═════ Provided records

(* ===== verification/Reservation.v ===== *)
(** * Operation reservations

    The port [OperationReservationStore] (crates/persistence-api, operation/
    reservation.rs) and its in-memory implementation (crates/persistence-memory,
    operation/reservation.rs).  The store is a map from operation identities to
    records; every operation is one critical section under the store's mutex,
    reads the clock inside it, and is a function from the store to an answer and
    the next store.  [now] is the clock reading of the call. *)

From S2P Require Import Prelude Identity.

(** ** Data *)
Record OperationId := mk_operation_id {
  op_tenant : option TenantId;
  op_operation_key : OperationKey;
}.

#[export] Instance OperationId_eq_dec : EqDecision OperationId.
Proof. solve_decision. Defined.
#[export] Instance OperationId_countable : Countable OperationId.
Proof.
  by apply (inj_countable' (λ o, (op_tenant o, op_operation_key o))
              (λ p, mk_operation_id p.1 p.2)); intros [].
Defined.

Record OwnerId := mk_owner { owner_str : string }.
#[export] Instance OwnerId_eq_dec : EqDecision OwnerId.
Proof. solve_decision. Defined.

(** [FencingToken(u64)] *)
Record FencingToken := mk_token { token_value : Z }.
#[export] Instance FencingToken_eq_dec : EqDecision FencingToken.
Proof. solve_decision. Defined.

Definition token_initial : FencingToken := mk_token 1.

Definition token_next (t : FencingToken) : option FencingToken :=
  mk_token <$> u64_checked_succ (token_value t).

══════════

Goal of the exercise: Beginning with the first line, transcribe the complete listing exactly.

Solution for this problem:
(* ===== verification/Reservation.v ===== *)
(** * Operation reservations

    The port [OperationReservationStore] (crates/persistence-api, operation/
    reservation.rs) and its in-memory implementation (crates/persistence-memory,
    operation/reservation.rs).  The store is a map from operation identities to
    records; every operation is one critical section under the store's mutex,
    reads the clock inside it, and is a function from the store to an answer and
    the next store.  [now] is the clock reading of the call. *)

From S2P Require Import Prelude Identity.

(** ** Data *)
Record OperationId := mk_operation_id {
  op_tenant : option TenantId;
  op_operation_key : OperationKey;
}.

#[export] Instance OperationId_eq_dec : EqDecision OperationId.
Proof. solve_decision. Defined.
#[export] Instance OperationId_countable : Countable OperationId.
Proof.
  by apply (inj_countable' (λ o, (op_tenant o, op_operation_key o))
              (λ p, mk_operation_id p.1 p.2)); intros [].
Defined.

Record OwnerId := mk_owner { owner_str : string }.
#[export] Instance OwnerId_eq_dec : EqDecision OwnerId.
Proof. solve_decision. Defined.

(** [FencingToken(u64)] *)
Record FencingToken := mk_token { token_value : Z }.
#[export] Instance FencingToken_eq_dec : EqDecision FencingToken.
Proof. solve_decision. Defined.

Definition token_initial : FencingToken := mk_token 1.

Definition token_next (t : FencingToken) : option FencingToken :=
  mk_token <$> u64_checked_succ (token_value t).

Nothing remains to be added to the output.